Using clear and concise language in all communications – printed and digital – is critical to employee engagement. Technology enables employees to input personal factors like age and lifestyle to obtain personalized recommendations. If the employee does not understand a recommendation, the employer should have an easily accessible system for asking questions or requesting a meeting with benefits experts via online video calling or in-person appointments. Offering online support is another engagement strategy.
Communicating benefits programs is more complex today than in the past because the workplace is multigenerational and multicultural.
There are four aspects to digital benefits communication, with one being that employees need efficient communication systems as a minimum, and the ability to collaborate when benefits programs include rewards systems like the one Achievers offers.
Another factor is the selection of digital tools that best support the organization's workforce. Each organization has a unique workforce, operations model, and one or more physical locations.
The third aspect is minimizing risks and ensuring compliance with local, regional, and/or country laws. Keeping employee personal information confidential and secure is critical. There must be a governance structure in place to ensure the benefits communication system remains viable and secure.
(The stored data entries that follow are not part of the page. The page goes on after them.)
(** A heat spike moves a capsule exactly when it is accessed more than 100 times a
    minute, its latency target is below 10 ms and some mesh node is eligible; the
    destination is an eligible node of least utilization, and the action never asks
    for a transformation. *)
Theorem heat_spike_migration c id accesses node policy m :
  match compile_scaling_actions c (HeatSpike id accesses node) policy m with
  | [] => accesses ≤ 100 ∨ from_millis 10 ≤ latency_target policy ∨
      ∀ x, x ∈ available_nodes m → ¬ migration_eligible m policy x
  | [Migrate id' reason destination transform] =>
      id' = id ∧ 100 < accesses ∧ latency_target policy < from_millis 10 ∧
      destination ∈ available_nodes m ∧ migration_eligible m policy destination ∧
      (∀ x, x ∈ available_nodes m → migration_eligible m policy x →
         utilization m destination ≤ utilization m x) ∧
      transform = false
  | _ => False
  end.
Proof.
  unfold compile_scaling_actions. rewrite validate_sovereignty_id.
  unfold compile_migration_for_heat, select_migration_target. fold (migration_candidates policy m).
  destruct (Z.leb_spec accesses 100); [by left|].
  destruct (Z.leb_spec (from_millis 10) (latency_target policy)); [by right; left|].
  pose proof (min_by_key_spec (utilization m) (migration_candidates policy m)) as Hmin.
  destruct (min_by_key _ _) as [d|].
  - destruct Hmin as [[Ha Hel]%migration_candidates_elem Hmin].
    split_and!; try done.
    + intros x Hx Hx'. apply Hmin. by apply migration_candidates_elem.
    + destruct Hel as (info & Hi & Hs & _). unfold requires_transformation. rewrite Hi. simpl.
      destruct (sovereignty policy); try done. simpl. rewrite Hs. by rewrite bool_decide_true.
  - right; right. intros x Hx Hel.
    assert (x ∈ migration_candidates policy m) as Hc by (by apply migration_candidates_elem).
    rewrite Hmin in Hc. by apply elem_of_nil in Hc.
Qed.

(** The final validation step filters nothing: its tests are placeholders, so it
    returns every list of actions unchanged, even replication or migration to nodes
    the policy's sovereignty excludes. *)
Theorem validation_is_identity actions policy : validate_sovereignty actions policy = actions.
Proof. apply validate_sovereignty_id. Qed.

(** A view projection always shards the capsule's metadata over every zone of the
    mesh, whatever the policy's sovereignty: a capsule with local sovereignty is not
    federated, yet the shard action still names every remote zone once. *)
Theorem view_projection_shards_everywhere c id view policy m :
  ∃ zs, NoDup zs ∧ head zs = Some (local_zone m) ∧
    (∀ z, z ∈ zs ↔ z = local_zone m ∨ ∃ kv, kv ∈ nodes m ∧ z = zone (snd kv)) ∧
    compile_scaling_actions c (ViewProjection id view) policy m =
      (if bool_decide (sovereignty policy = Local) then [] else [Federate id (local_zone m)])
      ++ [ShardEC id 2 zs].
Proof.
  destruct (zone_ids_spec m) as (Hnd & Hh & Hz). exists (zone_ids m). split_and!; [done..|].
  unfold compile_scaling_actions. rewrite validate_sovereignty_id.
  f_equal. rewrite bool_decide_false; [done|]. intros Hn. by rewrite Hn in Hh.
Qed.
End scaling_properties.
Finally, employers should measure results. The ideal benefits systems enable employees to use an interactive tool to customize their benefits package and a two-way communication tool that gives them the ability to get specific answers.
Make the Communication Appealing
The benefits communication content also needs to be appealing to specific users. A one-size-fits-all approach is likely not going to engage the highest number of employees.
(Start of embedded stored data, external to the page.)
(* ===== verification/Mesh.v ===== *)
(** Crate [scaling], crates/scaling/src/lib.rs: the mesh node, its table of peers, the
    mirroring of segments to a peer and the listener at the other end; and the cluster
    handles of vendor/raft-rs it calls for federation.

    What leaves a node is on its [wire], one entry per connection in the order they were
    made, and in its [journal], the log lines that say what it did to other nodes and what
    the agent decided (the stub of the cluster does nothing else, so there a line stands for
    the call); lines about its own progress are left out.  A schedule gives the
    outcomes of the network calls, as for files: a failed write may have sent any prefix. *)
From S2P Require Import Prelude Errors Common Scaling.

(** A socket address, by its text. *)
Abbreviation SocketAddr := string.

Record NodeCapabilities := mkNodeCapabilities {
  has_nvram : bool;
  has_gpu : bool;
  cap_network_tier : NetworkTier;
  cap_available_bytes : Z;
}.

Definition NodeCapabilities_default : NodeCapabilities := mkNodeCapabilities true false Standard 1000000000000.

Record MetadataShard := mkMetadataShard {
  shard_id : Z;
  shard_owner : NodeId;
  shard_zone : ZoneId;
}.

Record MeshNode := mkMeshNode {
  mn_id : NodeId;
  mn_zone : ZoneId;
  mn_capabilities : NodeCapabilities;
  mn_peers : gmap NodeId SocketAddr;
  mn_listen_addr : SocketAddr;
}.

Inductive LogLine :=
| SegmentMirrored (target : NodeId) (bytes : Z)
| ReplicatingMetadata (cluster : string) (capsule : CapsuleId) (zone : string)
| StoringShard (cluster : string) (shard bytes : Z)
| ResolvedTarget (capsule : CapsuleId) (target : NodeId)
| TriggeredFederation (capsule : CapsuleId) (zone : string)
| StoredShard (capsule : CapsuleId) (shard : Z) (owner : NodeId) (zone : ZoneId)
| MirrorReadError
| AcceptError
| AgentStarted (node : NodeId)
| ExecutingReplication (capsule : CapsuleId) (strategy : ReplicationStrategy) (target_count : Z)
| ExecutingMigration (capsule : CapsuleId) (destination : NodeId) (reason : string) (transform : bool)
| FederateNoop (capsule : CapsuleId) (zone : ZoneId)
| ShardNoop (capsule : CapsuleId) (shard_targets : Z)
| ExecutingEvacuation (source : NodeId) (reason : string) (urgency : EvacuationUrgency)
| ExecutingRebalancing (overloaded_count underutilized_count : Z)
| TelemetryClosed.

Record Mesh := mkMesh {
  node : MeshNode;
  net_faults : faults;
  wire : list (SocketAddr * bytes);
  journal : list LogLine;
}.

Definition set_wire (f : faults) (w : list (SocketAddr * bytes)) (m : Mesh) : Mesh :=
  mkMesh (node m) f w (journal m).

Definition tell (l : LogLine) : M Mesh Error unit :=
  modify (λ m, mkMesh (node m) (net_faults m) (wire m) (journal m ++ [l])).

(** ** The node *)
Definition MeshNode_new (id : NodeId) (zone : ZoneId) (listen_addr : SocketAddr) : MeshNode :=
  mkMeshNode id zone NodeCapabilities_default ∅ listen_addr.

Definition register_peer (peer_id : NodeId) (addr : SocketAddr) : M Mesh Error unit :=
  modify (λ m, let n := node m in
    mkMesh (mkMeshNode (mn_id n) (mn_zone n) (mn_capabilities n) (<[peer_id := addr]> (mn_peers n)) (mn_listen_addr n))
      (net_faults m) (wire m) (journal m)).

Section mesh.
Context `{HashOrder}.

Definition discover_peers : M Mesh Error (list NodeId) := gets (λ m, (hash_iter (mn_peers (node m))).*1).

(** *** Sending *)

(** [TcpStream::connect(addr)] *)
Definition connect (addr : SocketAddr) : M Mesh Error unit := λ m,
  match next_fault (net_faults m) with
  | (None, fs) => (Ok tt, set_wire fs (wire m ++ [(addr, [])]) m)
  | (Some _, fs) => (Err (Msg "failed to connect to target"), set_wire fs (wire m) m)
  end.

(** More bytes over the connection made last. *)
Fixpoint push (data : bytes) (w : list (SocketAddr * bytes)) : list (SocketAddr * bytes) :=
  match w with
  | [] => []
  | [(addr, sent)] => [(addr, sent ++ data)]
  | c :: w => c :: push data w
  end.

(** [stream.write_all(data)] *)
Definition stream_write_all (data : bytes) : M Mesh Error unit := λ m,
  match next_fault (net_faults m) with
  | (None, fs) => (Ok tt, set_wire fs (push data (wire m)) m)
  | (Some k, fs) => (Err (Msg "failed to write segment"), set_wire fs (push (takeZ k data) (wire m)) m)
  end.

(** [stream.shutdown()] *)
Definition shutdown : M Mesh Error unit := λ m,
  match next_fault (net_faults m) with
  | (None, fs) => (Ok tt, set_wire fs (wire m) m)
  | (Some _, fs) => (Err (Msg "failed to shutdown stream"), set_wire fs (wire m) m)
  end.

Definition mirror_segment (segment_data : bytes) (target : NodeId) : M Mesh Error unit :=
  let! m := gets (λ m, m) in
  let! target_addr := lift (ok_or (mn_peers (node m) !! target) (Msg "target node not found in peer registry")) in
  connect target_addr ;;;
  stream_write_all segment_data ;;;
  shutdown ;;;
  tell (SegmentMirrored target (lenZ segment_data)).

(** *** Receiving *)

(** [socket.try_read(&mut buf)] *)
Inductive TryRead := ReadEof | ReadBytes (n : Z) | WouldBlock | ReadFailed.

(** What a connection logs.  The bytes read are dropped: no store is at hand. *)
Fixpoint handle_mirror_connection (reads : list TryRead) : list LogLine :=
  match reads with
  | ReadBytes n :: reads => handle_mirror_connection reads
  | ReadFailed :: _ => [MirrorReadError]
  | ReadEof :: _ | WouldBlock :: _ | [] => []
  end.

(** [listener.accept()]: a connection with what its reads will return, or a failure. *)
Inductive Accepted := Connection (reads : list TryRead) | AcceptFailed.

Definition start_mirror_listener (arrivals : list Accepted) : list LogLine :=
  arrivals ≫= λ a,
    match a with
    | Connection reads => handle_mirror_connection reads
    | AcceptFailed => [AcceptError]
    end.

(** *** Federation *)

(** vendor/raft-rs: a cluster is known by its name. *)
Definition RaftCluster_new : string := "space-phase4".
Definition RaftCluster_for_zone (zone : string) : string := "space-phase4-zone-" +:+ zone.

Definition raft_replicate (cluster : string) (capsule : CapsuleId) (zone : string) : M Mesh Error unit :=
  tell (ReplicatingMetadata cluster capsule zone).

Definition store_shard (cluster : string) (shard : Z) (payload : bytes) : M Mesh Error unit :=
  tell (StoringShard cluster shard (lenZ payload)).

Definition resolve_federated (id : CapsuleId) : M Mesh Error NodeId :=
  let! peers := discover_peers in
  let! self := gets (λ m, mn_id (node m)) in
  let target := default self (head peers) in
  tell (ResolvedTarget id target) ;;;
  ret target.

Definition federate_capsule (id : CapsuleId) (zone : ZoneId) : M Mesh Error unit :=
  let cluster := RaftCluster_new in
  let zone_ref := ZoneId_display zone in
  raft_replicate cluster id zone_ref ;;;
  tell (TriggeredFederation id zone_ref).

Definition shard_metadata (id : CapsuleId) (shards : list MetadataShard) (payload : bytes) : M Mesh Error unit :=
  foldM (λ _ shard,
    let cluster := RaftCluster_for_zone (ZoneId_display (shard_zone shard)) in
    store_shard cluster (shard_id shard) payload ;;;
    tell (StoredShard id (shard_id shard) (shard_owner shard) (shard_zone shard))) tt shards.
End mesh.

(** ** Lemmas *)
Section mesh_lemmas.
Context `{HashOrder}.
Implicit Types m : Mesh.

(** What a call adds to the journal, nothing else. *)
Definition says (m : Mesh) (l : list LogLine) : Mesh := mkMesh (node m) (net_faults m) (wire m) (journal m ++ l).

Lemma says_nil m : says m [] = m.
Proof. unfold says. rewrite app_nil_r. by destruct m. Qed.

Lemma says_app m l l' : says (says m l) l' = says m (l ++ l').
Proof. unfold says. simpl. by rewrite app_assoc. Qed.

Lemma push_app data w addr sent : push data (w ++ [(addr, sent)]) = w ++ [(addr, sent ++ data)].
Proof.
  induction w as [|c w IH]; [done|]. rewrite <- app_comm_cons. destruct c as [a b].
  destruct w; simpl in *; [done|]. by rewrite IH.
Qed.

Lemma discover_peers_elem m ps m' p :
  discover_peers m = (Ok ps, m') → m' = m ∧ (p ∈ ps ↔ is_Some (mn_peers (node m) !! p)) ∧ NoDup ps.
Proof.
  intros [= <- <-]. split; [done|]. split; [|auto with space].
  rewrite list_elem_of_fmap. split.
  - intros ([q a] & -> & Hin%hash_iter_elem). by exists a.
  - intros [a Ha]. exists (p, a). split; [done|]. by apply hash_iter_elem.
Qed.

(** A mirror makes at most one connection, to the address of its target, and sends a
    prefix of the segment over it, the whole of it when it succeeds. *)
Lemma mirror_spec data target m :
  let '(r, m') := mirror_segment data target m in
  node m' = node m ∧ r ≠ Panic ∧
  match r with
  | Ok _ => ∃ a, mn_peers (node m) !! target = Some a ∧ wire m' = wire m ++ [(a, data)] ∧
      journal m' = journal m ++ [SegmentMirrored target (lenZ data)]
  | _ => journal m' = journal m ∧
      (wire m' = wire m ∨ ∃ a k, mn_peers (node m) !! target = Some a ∧ wire m' = wire m ++ [(a, takeZ k data)])
  end.
Proof.
  unfold mirror_segment, bind, gets, lift. destruct (mn_peers (node m) !! target) as [a|]; cbn [ok_or];
    [|split; [done|split; [done|split; [done|by left]]]].
  unfold connect. destruct (next_fault (net_faults m)) as [[k|] fs1]; [by split_and!; [..|left]|].
  unfold stream_write_all. cbn [net_faults set_wire]. destruct (next_fault fs1) as [[k|] fs2].
  - cbn [node wire journal set_wire]. rewrite push_app. split; [done|]. split; [done|]. split; [done|]. right. by exists a, k.
  - unfold shutdown. cbn [net_faults set_wire]. destruct (next_fault fs2) as [[k|] fs3]; cbn [node wire journal set_wire modify tell].
    + rewrite push_app. split; [done|]. split; [done|]. split; [done|]. right. exists a, (lenZ data).
      by rewrite takeZ_ge by lia.
    + rewrite push_app. split; [done|]. split; [done|]. by exists a.
Qed.

(** On a quiet network every registered target gets the segment. *)
Lemma mirror_quiet data target a m :
  net_faults m = [] → mn_peers (node m) !! target = Some a →
  mirror_segment data target m =
    (Ok tt, mkMesh (node m) [] (wire m ++ [(a, data)]) (journal m ++ [SegmentMirrored target (lenZ data)])).
Proof.
  intros Hf Ha. unfold mirror_segment, bind, gets, lift, connect, stream_write_all, shutdown, tell, modify.
  rewrite Ha, Hf. cbn. by rewrite push_app.
Qed.

Lemma federate_says id zone m :
  federate_capsule id zone m = (Ok tt, says m
    [ReplicatingMetadata RaftCluster_new id (ZoneId_display zone); TriggeredFederation id (ZoneId_display zone)]).
Proof. unfold federate_capsule, says, bind, raft_replicate, tell, modify. cbn. by rewrite <- app_assoc. Qed.

Definition shard_lines (id : CapsuleId) (payload : bytes) (s : MetadataShard) : list LogLine :=
  [StoringShard (RaftCluster_for_zone (ZoneId_display (shard_zone s))) (shard_id s) (lenZ payload);
   StoredShard id (shard_id s) (shard_owner s) (shard_zone s)].

Lemma shard_metadata_says id shards payload m :
  shard_metadata id shards payload m = (Ok tt, says m (shards ≫= shard_lines id payload)).
Proof.
  revert m. induction shards as [|s l IH]; intros m; [by rewrite says_nil|].
  unfold shard_metadata in *. cbn [foldM mbind list_bind]. unfold bind at 1 2, store_shard, tell, modify.
  rewrite IH. unfold says. cbn. by rewrite <- !app_assoc.
Qed.
End mesh_lemmas.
The language should be easy to understand and reflect the corporate brand and culture. For example, some companies have a light-hearted, laid-back culture, so employees will expect creative websites and programs. Other companies have a more serious culture, so formal presentations are more in tune. The important point is that employers should present information in a way that is most appealing to the targeted audience.
It is challenging to engage all employees in a benefits system. Employers need an ongoing strategy that puts the information in front of employees when they want it and in an understandable format.
In the past, benefits were presented as one big standard package to employees, but today, flexible benefits are recruiting and retention tools as much as they are engagement tools. Benefits play a big role in employer responses to changing demographics, so getting the highest level of participation and generating the greatest amount of satisfaction is an imperative. The way benefits are communicated is one of the primary determinants as to whether they produce the desired results.